I am doing a Perspective project and my tags are structured in a very strategic manner, as I do in most of my projects. I created an exchange resource, that is very similar to what other users have done in the past. This resource is a UDT that does alarm summarization based on tag path. I have updated the UDT to include the tag path for highest priority alarm in the path. Next, my goal is to arrange my views folder structure to match the same tag structure. So, on alarm, the user can click on a button for a specific area/zone that will take them to the view with the highest priority. I did something similar on a previous project, but I had to manually input the view in the alarm UDT. That was time consuming. This is automatic, assuming the view and tag paths are done correctly. At the end of the day, if there is no match, the button will default to a main window which allows them to navigate further. This is just a click saver.

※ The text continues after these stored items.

Lemma commit_checks_in_order_sample :
  broadcast Sample.ops Sample.utils
    (Sample.node Sample.store Sample.refused) Sample.unsigned
    (Some Commit) tt
  = mkRun [RpcRequest "broadcast_tx_commit" "dHg=";
           ConsoleError Sample.refused_check] tt
      (Raise (Thrown (mkSdkError "signature verification failed"
                        (CodeOf 4)))).
Proof.
  apply (proj1 (commit_checks_in_order _ _ Sample.ops Sample.utils
                  (Sample.node Sample.store Sample.refused)
                  Sample.unsigned Sample.refused eq_refl)
           Sample.refused_check 4%N).
  - reflexivity.
  - reflexivity.
  - discriminate.
Defined.

Lemma submit_checks_own_code_sample :
  broadcast Sample.ops Sample.utils
    (Sample.node Sample.store Sample.refused) Sample.unsigned
    (Some Sync) tt
  = mkRun [RpcRequest "broadcast_tx_sync" "dHg="] tt
      (Raise (Thrown (mkSdkError "signature verification failed"
                        (CodeOf 4)))).
Proof.
  apply (proj1 (submit_checks_own_code _ _ Sample.ops Sample.utils
                  (Sample.node Sample.store Sample.refused)
                  Sample.unsigned Sync Sample.refused
                  ltac:(discriminate) eq_refl) 4%N).
  - reflexivity.
  - discriminate.
Defined.

Lemma unspecified_mode_is_async_sample :
  trace (broadcast Sample.ops Sample.utils
           (Sample.node Sample.store Sample.accepted) Sample.unsigned
           None tt)
  = [RpcRequest "broadcast_tx_async" "dHg="].
Proof.
  apply (unspecified_mode_is_async _ _ Sample.ops Sample.utils
           (Sample.node Sample.store Sample.accepted) Sample.unsigned None);
    discriminate.
Defined.

(** * Further properties of the module *)

Lemma no_network_calls (t : list Event) :
  (forall e, In e t -> is_network e = false) -> network_calls t = [].
Proof.
  unfold network_calls. induction t as [| e t IH]; [reflexivity | ].
  intros H. cbn. rewrite (H e (or_introl eq_refl)).
  apply IH. intros e' He'. apply H. now right.
Qed.

(** ** Building *)

Section BuildFacts.

Variables T V : Type.
Variable TxType_value : TxType -> string.
Variable client : Client T V.






(** The strings of the members of the enum are told apart. *)
Hypothesis TxType_distinct :
  forall k1 k2, TxType_value k1 = TxType_value k2 -> k1 = k2.


End BuildFacts.

(** ** Broadcasting *)

Section MoreBroadcastFacts.

Variables T V : Type.
Variable ops : ProtoTxOps T.
Variable Utils : UtilsLib.
Variable client : Client T V.

(** [broadcastTx] sends nothing under a method other than the two it is
    for: it throws the internal error, naming the method, and no request
    goes to the node. *)
Theorem broadcastTx_unsupported_method (txBytes : bytes) (method : string) :
  method <> RpcMethods.BroadcastTxSync ->
  method <> RpcMethods.BroadcastTxAsync ->
  broadcastTx Utils client txBytes method tt
  = mkRun [] tt
      (Raise (Thrown (mkSdkError ("Unsupported broadcast method: " ++ method)
                        Internal))).
Proof.
  intros Hs Ha. unfold broadcastTx, not_inArray.
  apply String.eqb_neq in Hs, Ha. rewrite Hs, Ha. reflexivity.
Qed.

(** Under the mode [Commit], when neither phase reports a code above
    zero, the result has the hash and the height of the response and the
    gas, the info and the tags of its delivery phase, the tags decoded;
    with no delivery phase in the response these four are absent. *)
Theorem commit_success (signedTx : T) (response : RpcResponse) :
  rpc_request client RpcMethods.BroadcastTxCommit
    (bytesToBase64 Utils (getData ops signedTx)) = Done response ->
  phase_failed (check_tx response) = false ->
  phase_failed (deliver_tx response) = false ->
  broadcast ops Utils client signedTx (Some Commit) tt
  = mkRun [RpcRequest RpcMethods.BroadcastTxCommit
             (bytesToBase64 Utils (getData ops signedTx))] tt
      (Ok {| hash := r_hash response;
             height := r_height response;
             gas_wanted := chain (deliver_tx response) rt_gas_wanted;
             gas_used := chain (deliver_tx response) rt_gas_used;
             info := chain (deliver_tx response) rt_info;
             tags := option_map (decodeTags Utils)
                       (chain (deliver_tx response) rt_tags) |}).
Proof.
  intros Hresp Hc Hd. unfold broadcast, broadcastTxCommit, call.
  cbn [bind Monad_M].
  cbv [mbind emit settle outcome final trace app]. rewrite Hresp.
  unfold commit_result, phase_failed in *. cbn [bind ret Monad_M].
  unfold decode_deliver.
  destruct (check_tx response) as [c |]; [rewrite Hc | ];
    (destruct (deliver_tx response) as [d |];
     [rewrite Hd; destruct (rt_tags d) eqn:Et | ]);
    cbn; rewrite ?Et; reflexivity.
Qed.

Lemma broadcast_request (signedTx : T) (mode : option BroadcastMode) :
  network_calls (trace (broadcast ops Utils client signedTx mode tt))
  = [RpcRequest (mode_method mode)
       (bytesToBase64 Utils (getData ops signedTx))]
  /\ forall e,
       rpc_request client (mode_method mode)
         (bytesToBase64 Utils (getData ops signedTx)) = Failed e ->
       broadcast ops Utils client signedTx mode tt
       = mkRun [RpcRequest (mode_method mode)
                  (bytesToBase64 Utils (getData ops signedTx))] tt
           (Raise (Propagated e)).
Proof.
  assert (Hsubmit : forall method,
    not_inArray method = false ->
    network_calls
      (trace ((response <- broadcastTx Utils client (getData ops signedTx)
                             method ;;
               ret (newTxResult (r_hash response) None None)) tt))
    = [RpcRequest method (bytesToBase64 Utils (getData ops signedTx))]
    /\ forall e,
         rpc_request client method
           (bytesToBase64 Utils (getData ops signedTx)) = Failed e ->
         (response <- broadcastTx Utils client (getData ops signedTx)
                        method ;;
          ret (newTxResult (r_hash response) None None)) tt
         = mkRun [RpcRequest method
                    (bytesToBase64 Utils (getData ops signedTx))] tt
             (Raise (Propagated e))).
  { intros method Hm. unfold broadcastTx. rewrite Hm.
    cbv [bind ret Monad_M mbind call emit settle throw mret outcome final
         trace app].
    destruct (rpc_request client method _) as [response | x].
    - split; [ | discriminate].
      destruct (positive_code (r_code response)); reflexivity.
    - split; [reflexivity | ]. intros e H. now injection H as <-. }
  destruct mode as [[] |];
    [exact (Hsubmit RpcMethods.BroadcastTxAsync eq_refl)
    | exact (Hsubmit RpcMethods.BroadcastTxSync eq_refl)
    |
    | exact (Hsubmit RpcMethods.BroadcastTxAsync eq_refl)].
  cbn [mode_method]. unfold broadcast, broadcastTxCommit, call.
  cbn [bind Monad_M].
  cbv [mbind emit settle outcome final trace app].
  destruct (rpc_request client RpcMethods.BroadcastTxCommit _)
    as [response | x].
  - split; [ | discriminate].
    unfold commit_result. cbn [bind ret Monad_M].
    destruct (check_tx response) as [c |];
      [destruct (positive_code (rt_code c)) | ];
      try reflexivity;
      (destruct (deliver_tx response) as [d |];
       [destruct (positive_code (rt_code d)) | ]); reflexivity.
  - split; [reflexivity | ]. intros e H. now injection H as <-.
Qed.

(** Under every mode and whatever the node answers, [broadcast] sends
    exactly one request, with the method of the mode and the bytes of the
    transaction in base64; a request the node rejects ends [broadcast]
    with that rejection. *)
Theorem broadcast_one_request (signedTx : T) (mode : option BroadcastMode) :
  network_calls (trace (broadcast ops Utils client signedTx mode tt))
  = [RpcRequest (mode_method mode)
       (bytesToBase64 Utils (getData ops signedTx))]
  /\ forall e,
       rpc_request client (mode_method mode)
         (bytesToBase64 Utils (getData ops signedTx)) = Failed e ->
       broadcast ops Utils client signedTx mode tt
       = mkRun [RpcRequest (mode_method mode)
                  (bytesToBase64 Utils (getData ops signedTx))] tt
           (Raise (Propagated e)).
Proof.
  destruct (broadcast_request signedTx mode) as [Hone Hrejected].
  split; [exact Hone | ]. intros e He. exact (Hrejected e He).
Qed.

End MoreBroadcastFacts.

(** ** Signing *)

Section MoreSignFacts.

Variables T V : Type.
Variable ops : ProtoTxOps T.
Variable Crypto : CryptoLib.
Variable client : Client T V.

(** With a key store that has no [decrypt], [sign] throws the panic error
    once the name and the password are there, before it reads the key
    store; [sign_signDoc] throws for the same reason, but with no code. *)
Theorem missing_decrypt (baseTx : BaseTx) (tx : T) (signDoc : bytes)
    (type : option PubkeyType) :
  from baseTx <> "" -> password baseTx <> "" ->
  decrypt (keyDAO client) = None ->
  sign ops Crypto client baseTx tx
  = mkRun [] tx
      (Raise (Thrown (mkSdkError "Decrypt method of KeyDAO not implemented"
                        Panic)))
  /\ sign_signDoc Crypto client signDoc (from baseTx) (password baseTx) type tt
     = mkRun [] tt
         (Raise (Thrown (mkSdkError "Decrypt method of KeyDAO not implemented"
                           CodeDefault))).
Proof.
  intros Hf Hp Hd. apply is_empty_false in Hf, Hp.
  unfold sign, sign_signDoc. rewrite Hf, Hp, Hd. split; reflexivity.
Qed.

(** [sign_signDoc] checks its arguments as [sign] does: an empty name or
    an empty password ends it with an error before anything is called,
    and a name the key store has no record for ends it with the
    key-not-found error after the one read. *)
Theorem sign_signDoc_rejections (signDoc : bytes) (name pass : string)
    (type : option PubkeyType) :
  (name = "" \/ pass = "" ->
   exists m,
     sign_signDoc Crypto client signDoc name pass type tt
     = mkRun [] tt (Raise (Thrown (mkSdkError m CodeDefault))))
  /\ (name <> "" -> pass <> "" -> decrypt (keyDAO client) <> None ->
      read (keyDAO client) name = Done None ->
      sign_signDoc Crypto client signDoc name pass type tt
      = mkRun [KeyRead name] tt
          (Raise (Thrown (mkSdkError
                            ("Key with name '" ++ name ++ "' not found")
                            KeyNotFound)))).
Proof.
  unfold sign_signDoc. split.
  - intros [H | H]; apply is_empty_true in H; rewrite H.
    + eexists. reflexivity.
    + destruct (is_empty name); eexists; reflexivity.
  - intros Hn Hp Hd Hr. apply is_empty_false in Hn, Hp. rewrite Hn, Hp.
    destruct (decrypt (keyDAO client)) as [d |]; [ | contradiction].
    cbn [bind Monad_M]. rewrite (bind_call_done _ _ _ None _ _ Hr).
    reflexivity.
Qed.

(** Whatever it is given, [sign_signDoc] calls nothing but the key store,
    for the name and with the password it was given, and the signing
    helper, on the document it was given: no request goes to the node,
    and no transaction is touched. *)
Theorem sign_signDoc_calls (signDoc : bytes) (name pass : string)
    (type : option PubkeyType) :
  (forall e,
      In e (trace (sign_signDoc Crypto client signDoc name pass type tt)) ->
      signDoc_call signDoc name pass e)
  /\ network_calls
       (trace (sign_signDoc Crypto client signDoc name pass type tt)) = [].
Proof.
  assert (H : calls_only (signDoc_call signDoc name pass)
                (sign_signDoc Crypto client signDoc name pass type)).
  { unfold sign_signDoc.
    destruct (is_empty name); [apply calls_only_throw | ].
    destruct (is_empty pass); [apply calls_only_throw | ].
    destruct (decrypt (keyDAO client)) as [d |]; [ | apply calls_only_throw].
    cbn [bind Monad_M].
    apply calls_only_bind; [now apply calls_only_call | ].
    intros [keyObj |]; [ | apply calls_only_throw].
    apply calls_only_bind; [now apply calls_only_call | ].
    intros privKey. now apply calls_only_call. }
  split; [exact (H tt) | ].
  apply no_network_calls. intros e He. apply (H tt) in He.
  destruct e; try reflexivity; contradiction.
Qed.

(** When the node rejects the query for the account, [sign] ends with
    that rejection: the key is not decrypted and nothing is signed. *)
Theorem sign_account_query_rejected (baseTx : BaseTx) (tx : T)
    (decrypt_ : string -> string -> PortRes (option string)) (keyObj : Key)
    (e : PortError) :
  from baseTx <> "" -> password baseTx <> "" ->
  decrypt (keyDAO client) = Some decrypt_ ->
  read (keyDAO client) (from baseTx) = Done (Some keyObj) ->
  missing (account_number baseTx) \/ missing (sequence baseTx) ->
  auth_queryAccount client (address keyObj) = Failed e ->
  sign ops Crypto client baseTx tx
  = mkRun [KeyRead (from baseTx); QueryAccount (address keyObj)] tx
      (Raise (Propagated e)).
Proof.
  intros Hf Hp Hd Hr Hm Hq. apply needs_account_true in Hm.
  rewrite (sign_found T V ops Crypto client baseTx tx decrypt_ keyObj
             Hf Hp Hd Hr).
  cbn [bind Monad_M]. rewrite bind_emit.
  assert (Hres := resolve_queried T V client baseTx keyObj tx Hm).
  rewrite Hq in Hres. erewrite bind_raise by exact Hres. reflexivity.
Qed.

(** When [sign] throws an error of its own, the transaction is as it was
    and nothing was derived, signed or attached. *)
Theorem sign_error_leaves_transaction (baseTx : BaseTx) (tx : T)
    (e : SdkError) :
  outcome (sign ops Crypto client baseTx tx) = Raise (Thrown e) ->
  final (sign ops Crypto client baseTx tx) = tx
  /\ forall ev,
       In ev (trace (sign ops Crypto client baseTx tx)) ->
       is_signing ev = false.
Proof.
  destruct (sign_runs T V ops Crypto client baseTx tx)
    as [m H | m H | x H | m H | keyObj x Hr Hn | keyObj x q Hr ->
       | keyObj m q Hr -> | keyObj k a s q Hr ->];
    cbn [outcome trace final]; intros E; try discriminate.
  - split; [reflexivity | intros ev []].
  - split; [reflexivity | intros ev []].
  - split; [reflexivity | intros ev [<- | []]; reflexivity].
  - split; [reflexivity | ].
    intros ev [<- | H]; [reflexivity | ].
    apply in_app_iff in H. destruct H as [H | [<- | []]]; [ | reflexivity].
    apply account_calls_in in H. destruct H as [_ ->]. reflexivity.
  - exfalso.
    exact (attach_throws_nothing T V ops Crypto client baseTx k a s tx e E).
Qed.
(** * simple-4d: the schedule parser and the 4D scheduling module

    A shallow embedding of [src/modules/msproject-parser/index.ts] and
    [src/modules/scheduling-4d/index.ts], with the properties the
    specification states about them.

    Conventions of the embedding.
    - A JavaScript number is an IEEE 754 double, Rocq's primitive [float];
      the arithmetic of the code is the arithmetic of [PrimFloat].  Numbers
      that the code only passes around as identifiers and clock readings
      (an entity's [expressId], [Date.now()]) are integers ([Z]).
    - A [Date] object is its time value: an integral number of milliseconds,
      or [NaN] for an Invalid Date.  The dates of a [ScheduleTask] and the
      bounds of the timeline are valid dates and are given by their time
      value alone ([Z]).
    - A field of a record of the schedule document is a value of any of the
      kinds the XML reader delivers for a tag: absent, boolean, number or
      string.
    - A JavaScript [Map] is a [gmap]; an array is a [list].
    - Objects that the code mutates in place and shares (the task objects of
      the parser) live in an explicit store and are named by their index.
    - An expression that may throw has a [Completion] for its outcome.
    - The callbacks [onTasksLoaded], [onTimelineStateChanged] and
      [onLinksUpdated] append to a trace of events.
    - What the host provides ([Date.parse], the clock, [RegExp],
      [parseFloat], the handle of [requestAnimationFrame], the rendering
      world) is a parameter. *)

From stdpp Require Import gmap strings list fin_maps pretty sorting.
From Stdlib Require Import QArith Floats.
Close Scope Q_scope.
Open Scope Z_scope.

(** ** JavaScript values *)

Module Js.

(** *** Numbers *)

(** The double nearest to an integer. *)
Definition ofZ (z : Z) : float :=
  SF2Prim (binary_normalize prec emax z 0 false).

(** A finite double with its fraction cut off (and 0 for the others). *)
Definition truncate (x : float) : Z :=
  match Prim2SF x with
  | S754_finite negative m e =>
      let magnitude :=
        if 0 <=? e then Z.shiftl (Zpos m) e else Z.shiftr (Zpos m) (- e) in
      if negative then - magnitude else magnitude
  | _ => 0
  end.

(** [s * 10^q ?= c * 2^e], on exact integers. *)
Definition compareScaled (s q c e : Z) : comparison :=
  (s * 10 ^ Z.max q 0 * 2 ^ Z.max (- e) 0)
  ?= (c * 2 ^ Z.max e 0 * 10 ^ Z.max (- q) 0).

(** The largest integer [s] with [s * 10^q <= m * 2^e]. *)
Definition floorScaled (m e q : Z) : Z :=
  (m * 2 ^ Z.max e 0 * 10 ^ Z.max (- q) 0)
  / (2 ^ Z.max (- e) 0 * 10 ^ Z.max q 0).

(** Whether the decimal [s * 10^q] is read back as the double [m * 2^e]:
    it lies between the midpoints to the two neighbouring doubles, which
    themselves round to the double with the even mantissa. *)
Definition roundsTo (m e s q : Z) : bool :=
  let below := if (m =? 2 ^ 52) && (-1074 <? e) then 1 else 2 in
  let lo := compareScaled s q (4 * m - below) (e - 2) in
  let hi := compareScaled s q (4 * m + 2) (e - 2) in
  match lo, hi with
  | Gt, Lt => true
  | Eq, Lt | Gt, Eq => Z.even m
  | _, _ => false
  end.

(** The integer [n] with [10^(n-1) <= m * 2^e < 10^n], from an estimate. *)
Fixpoint magnitude (fuel : nat) (m e n : Z) : Z :=
  match fuel with
  | O => n
  | S fuel' =>
      match compareScaled 1 (n - 1) m e, compareScaled 1 n m e with
      | Gt, _ => magnitude fuel' m e (n - 1)
      | _, (Lt | Eq) => magnitude fuel' m e (n + 1)
      | _, _ => n
      end
  end.

(** The shortest decimal [s * 10^q] that is read back as [m * 2^e], tried
    with [k], [k + 1], ... digits; among those of one length the one
    closest to the double, and the even one on a tie. *)
Fixpoint shortest (fuel : nat) (m e n k : Z) : Z * Z :=
  let q := n - k in
  let lo := floorScaled m e q in
  let hi := lo + 1 in
  match fuel with
  | O => (lo, q)
  | S fuel' =>
      match roundsTo m e lo q, roundsTo m e hi q with
      | true, false => (lo, q)
      | false, true => (hi, q)
      | true, true =>
          match compareScaled (lo + hi) q m (e + 1) with
          | Gt => (lo, q)
          | Lt => (hi, q)
          | Eq => (if Z.even lo then lo else hi, q)
          end
      | false, false => shortest fuel' m e n (k + 1)
      end
  end.

Fixpoint stripZeros (fuel : nat) (s q : Z) : Z * Z :=
  match fuel with
  | O => (s, q)
  | S fuel' =>
      if (s mod 10 =? 0) && negb (s =? 0)
      then stripZeros fuel' (s / 10) (q + 1)
      else (s, q)
  end.

Fixpoint zeros (n : nat) : string :=
  match n with
  | O => EmptyString
  | S n' => "0" +:+ zeros n'
  end.

(** [Number::toString] of the positive finite double [m * 2^e]: its
    shortest decimal, of [k] digits with the decimal point after the
    [n]-th, written plainly for [-6 < n <= 21] and with an exponent
    otherwise. *)
Definition positiveToString (m e : Z) : string :=
  let estimate := (Z.log2 m + e) * 30103 / 100000 + 1 in
  let '(s, q) := shortest 17 m e (magnitude 8 m e estimate) 1 in
  let '(s, q) := stripZeros 20 s q in
  let digits := pretty s in
  let k := Z.of_nat (String.length digits) in
  let n := k + q in
  match digits with
  | EmptyString => "0"
  | String first rest =>
      if (k <=? n) && (n <=? 21) then
        String first rest +:+ zeros (Z.to_nat (n - k))
      else if (0 <? n) && (n <=? 21) then
        String first (String.substring 0 (Z.to_nat n - 1) rest)
        +:+ "." +:+ String.substring (Z.to_nat n - 1) (Z.to_nat (k - n)) rest
      else if (-6 <? n) && (n <=? 0) then
        "0." +:+ zeros (Z.to_nat (- n)) +:+ digits
      else
        String first (if k =? 1 then EmptyString else "." +:+ rest)
        +:+ "e" +:+ (if 0 <=? n - 1 then "+" else "-")
        +:+ pretty (Z.abs (n - 1))
  end.
(** * EEMS: command validation, scheduling and fuzzy evaluation

    A shallow embedding of [EEMSBasePackage.py]:

    - [PyStr], [PyRe]: the bits of Python's [str] and [re] the package
      relies on, the regular expressions run by a backtracking matcher;
    - [Cmd]: class [EEMSCmd] (statement parser, command descriptions,
      validation, typed parameter access);
    - [Prog]: class [EEMSProgram] (statement reassembly, definition
      bookkeeping, [__OrderCmds]);
    - [Runner]: class [EEMSCmdRunnerBase] (field registry and operators);
    - [Interp]: class [EEMSInterpreter] ([RunProgram] dispatch).

    Conventions.  A raised Python exception is a value [Raise e] of the
    [result] type.  A [dict] is an association list in insertion order.
    Program text is ASCII; the character classes [\s] and [\w] are the
    ASCII parts of the Python 3 classes.  The language is Python 3, as
    the package declares.  Numbers are IEEE 754 doubles ([F64]), the
    [float] of Python and the [float64] of numpy.  A numpy masked
    array of floats is a list of cells, a cell being [None] when
    masked and [Some x] otherwise; the value numpy keeps under a mask
    is not part of the model. *)

From Stdlib Require Import String Ascii List Bool Arith ZArith QArith Lia Lqa.
From Stdlib Require Import Permutation Sorted DecimalString.
From Stdlib Require Import Floats.SpecFloat.
Import ListNotations.

Local Open Scope string_scope.
Local Open Scope list_scope.

(** ** Exceptions *)

Inductive exn : Type :=
| Exception (msg : string)
| KeyError (key : string)
| TypeError (msg : string)
| ValueError (msg : string)
| NameError (name : string)
| UnboundLocalError (name : string)
| AttributeError (attr : string)
| IndexError (msg : string)
| ZeroDivisionError (msg : string).

Inductive result (A : Type) : Type :=
| OK (a : A)
| Raise (e : exn).

Arguments OK {A} a.
Arguments Raise {A} e.

Definition bind {A B : Type} (c : result A) (k : A -> result B) : result B :=
  match c with
  | OK a => k a
  | Raise e => Raise e
  end.

Notation "x <- c ;; k" := (bind c (fun x => k))
  (at level 61, c at next level, right associativity).
Notation "' p <- c ;; k" := (bind c (fun x => let 'p := x in k))
  (at level 61, p pattern, c at next level, right associativity).
Notation "c ;;; k" := (bind c (fun _ => k))
  (at level 61, right associativity).

(** [for x in l: body], the body threading a state and able to raise. *)
Fixpoint for_each {A S : Type} (l : list A) (body : A -> S -> result S) (s : S)
  : result S :=
  match l with
  | [] => OK s
  | x :: l' => s' <- body x s ;; for_each l' body s'
  end.

Definition is_ok {A : Type} (r : result A) : bool :=
  match r with OK _ => true | Raise _ => false end.

(** ** Python strings *)

Module PyStr.

Definition chr (n : nat) : ascii := ascii_of_nat n.
Definition nl : ascii := chr 10.
Definition NL : string := String nl EmptyString.
(** The double quote. *)
Definition DQ : string := String (chr 34) EmptyString.

Definition in_range (lo hi : nat) (c : ascii) : bool :=
  let n := nat_of_ascii c in ((lo <=? n)%nat && (n <=? hi)%nat)%bool.

(** [str.isspace] on an ASCII character: TAB..CR, FS..US and the space. *)
Definition is_space (c : ascii) : bool :=
  in_range 9 13 c || in_range 28 31 c || in_range 32 32 c.

Definition is_digit (c : ascii) : bool := in_range 48 57 c.
Definition is_alpha (c : ascii) : bool := in_range 65 90 c || in_range 97 122 c.
(** [\w] *)
Definition is_word (c : ascii) : bool := is_alpha c || is_digit c || Ascii.eqb c "_".

Fixpoint lstrip (s : string) : string :=
  match s with
  | String c s' => if is_space c then lstrip s' else s
  | EmptyString => EmptyString
  end.

Fixpoint rev_str (s acc : string) : string :=
  match s with
  | String c s' => rev_str s' (String c acc)
  | EmptyString => acc
  end.

Definition rstrip (s : string) : string :=
  rev_str (lstrip (rev_str s "")) "".

(** [s.strip()] *)
Definition strip (s : string) : string := rstrip (lstrip s).

(** [sep.join(l)] *)
Fixpoint join (sep : string) (l : list string) : string :=
  match l with
  | [] => ""
  | [x] => x
  | x :: l' => x ++ sep ++ join sep l'
  end.

(** [s.split(',')]: a literal one-character separator. *)
Fixpoint split_chr (sep : ascii) (s : string) (cur : string) : list string :=
  match s with
  | EmptyString => [rev_str cur ""]
  | String c s' =>
      if Ascii.eqb c sep then rev_str cur "" :: split_chr sep s' ""
      else split_chr sep s' (String c cur)
  end.

(** [str(n)], ['%d' % n] for a natural number and for an integer. *)
Definition str_nat (n : nat) : string := NilZero.string_of_uint (Nat.to_uint n).
Definition str_Z (z : Z) : string :=
  match z with
  | Zneg p => "-" ++ str_nat (Pos.to_nat p)
  | _ => str_nat (Z.to_nat z)
  end.

Fixpoint zeros_str (n : nat) : string :=
  match n with
  | O => EmptyString
  | S n' => String "0" (zeros_str n')
  end.

(** [s.rjust(n, '0')] *)
Definition pad_left (n : nat) (s : string) : string :=
  zeros_str (n - String.length s) ++ s.

(** ['%f' % q]: six decimals, ties to even. *)
Definition round_half_even (q : Q) : Z :=
  let n := Qnum q in
  let d := Zpos (Qden q) in
  let fl := Z.div n d in
  let r2 := (2 * (n - fl * d))%Z in
  if (r2 <? d)%Z then fl
  else if (d <? r2)%Z then (fl + 1)%Z
  else if Z.even fl then fl else (fl + 1)%Z.

Definition fmt_f (q : Q) : string :=
  let neg := (Qnum q <? 0)%Z in
  let a := if neg then Qopp q else q in
  let n := round_half_even (Qmult a (inject_Z 1000000)) in
  (if neg then "-" else "") ++
  str_nat (Z.to_nat (n / 1000000)%Z) ++ "." ++
  pad_left 6 (str_nat (Z.to_nat (n mod 1000000)%Z)).

Definition mem (x : string) (l : list string) : bool :=
  existsb (String.eqb x) l.

End PyStr.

I figured it was at least worth the effort to try and see how it would work.

Matthew_Hunt · March 16, 2023, 1:41pm

If you are just if a string contains a string you can do

if "tagpathString" in "paramterString":
logic

You can also use
string.find(x) to find the specific character where the string matches and you can use the integer returned for further processing like splitting the tag path at a specific character etc.

jlandwerlen · March 16, 2023, 10:34pm

Thanks @Matthew_Hunt for the tip, but the methods you described will not work for my use case.